Items listed in a dataset:
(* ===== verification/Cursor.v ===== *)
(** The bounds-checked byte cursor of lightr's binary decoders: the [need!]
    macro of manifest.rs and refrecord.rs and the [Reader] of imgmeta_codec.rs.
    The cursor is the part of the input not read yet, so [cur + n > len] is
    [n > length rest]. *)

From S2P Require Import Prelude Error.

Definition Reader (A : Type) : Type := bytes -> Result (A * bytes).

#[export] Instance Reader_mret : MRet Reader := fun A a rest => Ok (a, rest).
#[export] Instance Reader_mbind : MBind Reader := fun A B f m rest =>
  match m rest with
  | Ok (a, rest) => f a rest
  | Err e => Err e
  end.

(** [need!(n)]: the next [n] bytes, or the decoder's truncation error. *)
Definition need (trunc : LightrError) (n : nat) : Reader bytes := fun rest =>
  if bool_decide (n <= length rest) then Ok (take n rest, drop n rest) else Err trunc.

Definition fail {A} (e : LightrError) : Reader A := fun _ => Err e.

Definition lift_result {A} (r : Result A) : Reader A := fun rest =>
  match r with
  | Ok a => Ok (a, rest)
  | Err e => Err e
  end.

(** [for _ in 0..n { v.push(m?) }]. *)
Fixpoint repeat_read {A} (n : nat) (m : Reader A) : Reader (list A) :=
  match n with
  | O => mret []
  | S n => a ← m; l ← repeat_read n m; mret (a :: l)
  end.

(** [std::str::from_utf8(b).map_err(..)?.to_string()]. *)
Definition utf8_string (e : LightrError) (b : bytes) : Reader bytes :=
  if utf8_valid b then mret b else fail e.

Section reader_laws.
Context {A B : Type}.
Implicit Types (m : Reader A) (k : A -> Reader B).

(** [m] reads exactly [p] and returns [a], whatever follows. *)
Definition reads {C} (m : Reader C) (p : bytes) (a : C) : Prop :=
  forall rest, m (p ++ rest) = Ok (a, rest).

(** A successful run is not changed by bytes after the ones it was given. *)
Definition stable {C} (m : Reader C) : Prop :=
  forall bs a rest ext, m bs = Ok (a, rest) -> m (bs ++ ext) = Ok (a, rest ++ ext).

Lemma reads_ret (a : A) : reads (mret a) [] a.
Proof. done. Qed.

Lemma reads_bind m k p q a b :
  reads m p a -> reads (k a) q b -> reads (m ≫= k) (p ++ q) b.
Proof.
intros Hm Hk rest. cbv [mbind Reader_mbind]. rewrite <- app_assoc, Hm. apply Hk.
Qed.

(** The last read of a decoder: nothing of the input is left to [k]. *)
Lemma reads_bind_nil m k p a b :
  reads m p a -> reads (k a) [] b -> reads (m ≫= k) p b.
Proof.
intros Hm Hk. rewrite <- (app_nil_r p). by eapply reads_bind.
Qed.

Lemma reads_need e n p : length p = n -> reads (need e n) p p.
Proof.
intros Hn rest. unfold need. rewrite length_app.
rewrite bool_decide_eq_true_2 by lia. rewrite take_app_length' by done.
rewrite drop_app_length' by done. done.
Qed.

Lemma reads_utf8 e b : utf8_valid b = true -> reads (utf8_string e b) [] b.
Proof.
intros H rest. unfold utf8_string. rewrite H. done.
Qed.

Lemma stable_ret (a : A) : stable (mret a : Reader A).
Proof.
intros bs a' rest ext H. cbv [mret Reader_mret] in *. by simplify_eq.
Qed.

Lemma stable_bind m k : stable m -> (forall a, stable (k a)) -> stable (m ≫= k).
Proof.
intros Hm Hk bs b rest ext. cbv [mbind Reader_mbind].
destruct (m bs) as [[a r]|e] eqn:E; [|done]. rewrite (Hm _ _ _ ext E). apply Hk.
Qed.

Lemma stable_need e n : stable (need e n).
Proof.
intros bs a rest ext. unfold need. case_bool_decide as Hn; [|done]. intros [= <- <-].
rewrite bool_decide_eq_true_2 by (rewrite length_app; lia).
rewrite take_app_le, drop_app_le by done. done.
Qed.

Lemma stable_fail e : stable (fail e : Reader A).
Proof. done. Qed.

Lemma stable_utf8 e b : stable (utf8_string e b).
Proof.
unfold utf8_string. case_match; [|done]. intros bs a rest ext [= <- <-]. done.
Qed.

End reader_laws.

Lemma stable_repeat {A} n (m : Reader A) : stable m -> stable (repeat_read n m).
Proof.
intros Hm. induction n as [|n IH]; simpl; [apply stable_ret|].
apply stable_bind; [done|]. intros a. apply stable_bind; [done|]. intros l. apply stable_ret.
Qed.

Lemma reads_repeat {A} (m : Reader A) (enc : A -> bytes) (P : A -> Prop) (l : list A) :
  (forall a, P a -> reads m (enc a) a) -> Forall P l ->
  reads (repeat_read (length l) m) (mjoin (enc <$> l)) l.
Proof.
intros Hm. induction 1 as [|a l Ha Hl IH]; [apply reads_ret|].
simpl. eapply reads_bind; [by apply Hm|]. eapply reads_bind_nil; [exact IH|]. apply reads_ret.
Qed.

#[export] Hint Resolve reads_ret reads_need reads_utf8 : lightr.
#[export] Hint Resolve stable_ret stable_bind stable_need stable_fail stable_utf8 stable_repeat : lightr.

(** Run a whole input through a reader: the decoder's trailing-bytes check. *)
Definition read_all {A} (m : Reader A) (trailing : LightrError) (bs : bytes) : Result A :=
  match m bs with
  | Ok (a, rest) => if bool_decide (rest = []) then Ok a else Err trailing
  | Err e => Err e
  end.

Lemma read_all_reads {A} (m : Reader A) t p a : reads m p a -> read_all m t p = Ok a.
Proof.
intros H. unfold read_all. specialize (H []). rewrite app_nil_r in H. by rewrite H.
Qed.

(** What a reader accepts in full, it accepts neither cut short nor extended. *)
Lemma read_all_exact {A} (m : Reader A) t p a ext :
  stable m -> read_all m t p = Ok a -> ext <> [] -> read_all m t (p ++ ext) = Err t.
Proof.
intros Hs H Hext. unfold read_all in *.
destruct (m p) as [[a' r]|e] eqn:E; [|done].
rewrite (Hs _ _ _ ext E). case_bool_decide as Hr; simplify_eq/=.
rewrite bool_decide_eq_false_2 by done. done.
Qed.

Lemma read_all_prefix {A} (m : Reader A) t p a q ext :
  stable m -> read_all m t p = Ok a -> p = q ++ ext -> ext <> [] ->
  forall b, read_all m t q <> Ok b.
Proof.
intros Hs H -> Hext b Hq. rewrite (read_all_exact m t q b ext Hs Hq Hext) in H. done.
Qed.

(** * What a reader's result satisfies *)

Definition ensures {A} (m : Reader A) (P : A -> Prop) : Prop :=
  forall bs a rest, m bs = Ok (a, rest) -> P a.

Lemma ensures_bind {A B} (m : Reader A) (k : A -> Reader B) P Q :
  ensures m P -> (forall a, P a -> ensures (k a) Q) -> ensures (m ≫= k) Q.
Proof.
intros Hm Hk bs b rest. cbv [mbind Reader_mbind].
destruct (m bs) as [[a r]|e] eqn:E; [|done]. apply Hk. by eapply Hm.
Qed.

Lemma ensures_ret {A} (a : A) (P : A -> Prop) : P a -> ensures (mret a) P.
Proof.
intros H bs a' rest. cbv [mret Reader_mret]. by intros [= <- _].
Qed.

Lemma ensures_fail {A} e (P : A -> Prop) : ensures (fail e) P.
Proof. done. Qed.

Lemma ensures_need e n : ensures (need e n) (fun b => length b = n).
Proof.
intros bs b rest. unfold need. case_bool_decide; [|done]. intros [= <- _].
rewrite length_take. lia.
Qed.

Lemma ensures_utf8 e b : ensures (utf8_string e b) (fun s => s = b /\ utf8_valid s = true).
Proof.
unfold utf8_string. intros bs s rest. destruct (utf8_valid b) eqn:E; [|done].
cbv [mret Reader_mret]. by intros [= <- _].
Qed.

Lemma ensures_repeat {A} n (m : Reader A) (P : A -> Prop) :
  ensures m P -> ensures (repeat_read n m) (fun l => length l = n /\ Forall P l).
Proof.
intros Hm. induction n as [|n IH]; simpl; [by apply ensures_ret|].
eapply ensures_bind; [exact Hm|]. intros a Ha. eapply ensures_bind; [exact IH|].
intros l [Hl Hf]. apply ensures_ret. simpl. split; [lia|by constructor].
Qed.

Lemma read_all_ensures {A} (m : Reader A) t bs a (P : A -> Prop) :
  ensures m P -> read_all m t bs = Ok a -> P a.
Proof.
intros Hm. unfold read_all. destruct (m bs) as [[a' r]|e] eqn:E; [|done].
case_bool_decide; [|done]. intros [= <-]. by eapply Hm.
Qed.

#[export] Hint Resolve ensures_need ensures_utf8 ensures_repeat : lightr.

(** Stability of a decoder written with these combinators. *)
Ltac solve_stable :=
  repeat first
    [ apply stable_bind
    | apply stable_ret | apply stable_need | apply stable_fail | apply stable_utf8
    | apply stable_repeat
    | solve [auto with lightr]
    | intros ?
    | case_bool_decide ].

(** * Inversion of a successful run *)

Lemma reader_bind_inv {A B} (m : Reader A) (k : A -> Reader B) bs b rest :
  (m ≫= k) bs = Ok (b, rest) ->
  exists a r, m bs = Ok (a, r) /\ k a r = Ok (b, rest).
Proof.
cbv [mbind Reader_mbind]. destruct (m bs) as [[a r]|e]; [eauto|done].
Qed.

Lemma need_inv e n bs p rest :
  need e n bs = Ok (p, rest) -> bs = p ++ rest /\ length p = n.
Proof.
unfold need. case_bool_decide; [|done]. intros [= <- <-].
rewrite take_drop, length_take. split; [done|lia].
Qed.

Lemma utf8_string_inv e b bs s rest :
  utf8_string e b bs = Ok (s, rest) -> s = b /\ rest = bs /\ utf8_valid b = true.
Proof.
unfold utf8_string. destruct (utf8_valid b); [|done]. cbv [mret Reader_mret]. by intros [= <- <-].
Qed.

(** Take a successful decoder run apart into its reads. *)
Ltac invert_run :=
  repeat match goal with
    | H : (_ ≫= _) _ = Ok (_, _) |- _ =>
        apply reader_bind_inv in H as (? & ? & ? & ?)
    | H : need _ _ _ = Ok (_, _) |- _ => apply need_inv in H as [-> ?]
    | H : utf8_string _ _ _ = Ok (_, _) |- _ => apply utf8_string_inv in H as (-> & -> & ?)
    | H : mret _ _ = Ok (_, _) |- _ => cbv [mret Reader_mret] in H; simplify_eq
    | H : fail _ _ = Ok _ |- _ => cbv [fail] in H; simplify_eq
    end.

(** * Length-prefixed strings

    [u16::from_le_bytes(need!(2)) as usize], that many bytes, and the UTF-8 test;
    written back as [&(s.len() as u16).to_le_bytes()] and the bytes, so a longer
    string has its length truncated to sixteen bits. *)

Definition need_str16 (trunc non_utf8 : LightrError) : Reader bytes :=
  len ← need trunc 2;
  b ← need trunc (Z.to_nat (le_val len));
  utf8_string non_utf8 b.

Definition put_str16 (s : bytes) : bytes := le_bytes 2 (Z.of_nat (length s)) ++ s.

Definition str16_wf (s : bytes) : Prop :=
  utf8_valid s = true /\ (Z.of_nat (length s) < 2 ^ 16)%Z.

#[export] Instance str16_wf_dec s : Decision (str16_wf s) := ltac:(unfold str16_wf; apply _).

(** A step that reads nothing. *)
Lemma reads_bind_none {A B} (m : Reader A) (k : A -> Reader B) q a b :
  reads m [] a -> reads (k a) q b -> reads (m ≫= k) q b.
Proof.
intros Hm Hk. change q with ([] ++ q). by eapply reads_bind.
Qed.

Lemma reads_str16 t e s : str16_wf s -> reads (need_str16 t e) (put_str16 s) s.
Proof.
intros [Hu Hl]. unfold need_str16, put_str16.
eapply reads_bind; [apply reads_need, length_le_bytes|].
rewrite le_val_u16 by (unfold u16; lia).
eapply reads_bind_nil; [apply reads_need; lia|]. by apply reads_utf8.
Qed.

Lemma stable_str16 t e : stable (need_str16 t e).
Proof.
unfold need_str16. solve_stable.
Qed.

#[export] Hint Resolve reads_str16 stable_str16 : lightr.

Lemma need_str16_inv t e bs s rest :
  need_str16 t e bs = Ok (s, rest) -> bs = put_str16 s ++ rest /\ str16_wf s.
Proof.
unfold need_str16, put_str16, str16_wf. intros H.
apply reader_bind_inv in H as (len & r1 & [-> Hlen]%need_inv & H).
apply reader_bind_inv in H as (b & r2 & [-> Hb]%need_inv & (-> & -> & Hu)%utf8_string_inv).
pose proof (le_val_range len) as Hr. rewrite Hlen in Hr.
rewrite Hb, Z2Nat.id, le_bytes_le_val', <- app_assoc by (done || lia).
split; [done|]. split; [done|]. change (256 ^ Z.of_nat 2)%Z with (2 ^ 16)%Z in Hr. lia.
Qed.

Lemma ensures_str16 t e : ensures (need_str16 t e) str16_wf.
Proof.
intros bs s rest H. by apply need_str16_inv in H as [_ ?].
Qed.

PROBLEM REQUIREMENTS: Look above for the line holding "intros bs b", then set down exactly that line and every line after it up to and including the line holding "eapply ensures_bind; [exact Hm|].", with nothing else.

REPLY TO THE TASK:
intros bs b rest. unfold need. case_bool_decide; [|done]. intros [= <- _].
rewrite length_take. lia.
Qed.

Lemma ensures_utf8 e b : ensures (utf8_string e b) (fun s => s = b /\ utf8_valid s = true).
Proof.
unfold utf8_string. intros bs s rest. destruct (utf8_valid b) eqn:E; [|done].
cbv [mret Reader_mret]. by intros [= <- _].
Qed.

Lemma ensures_repeat {A} n (m : Reader A) (P : A -> Prop) :
  ensures m P -> ensures (repeat_read n m) (fun l => length l = n /\ Forall P l).
Proof.
intros Hm. induction n as [|n IH]; simpl; [by apply ensures_ret|].
eapply ensures_bind; [exact Hm|]. intros a Ha. eapply ensures_bind; [exact IH|].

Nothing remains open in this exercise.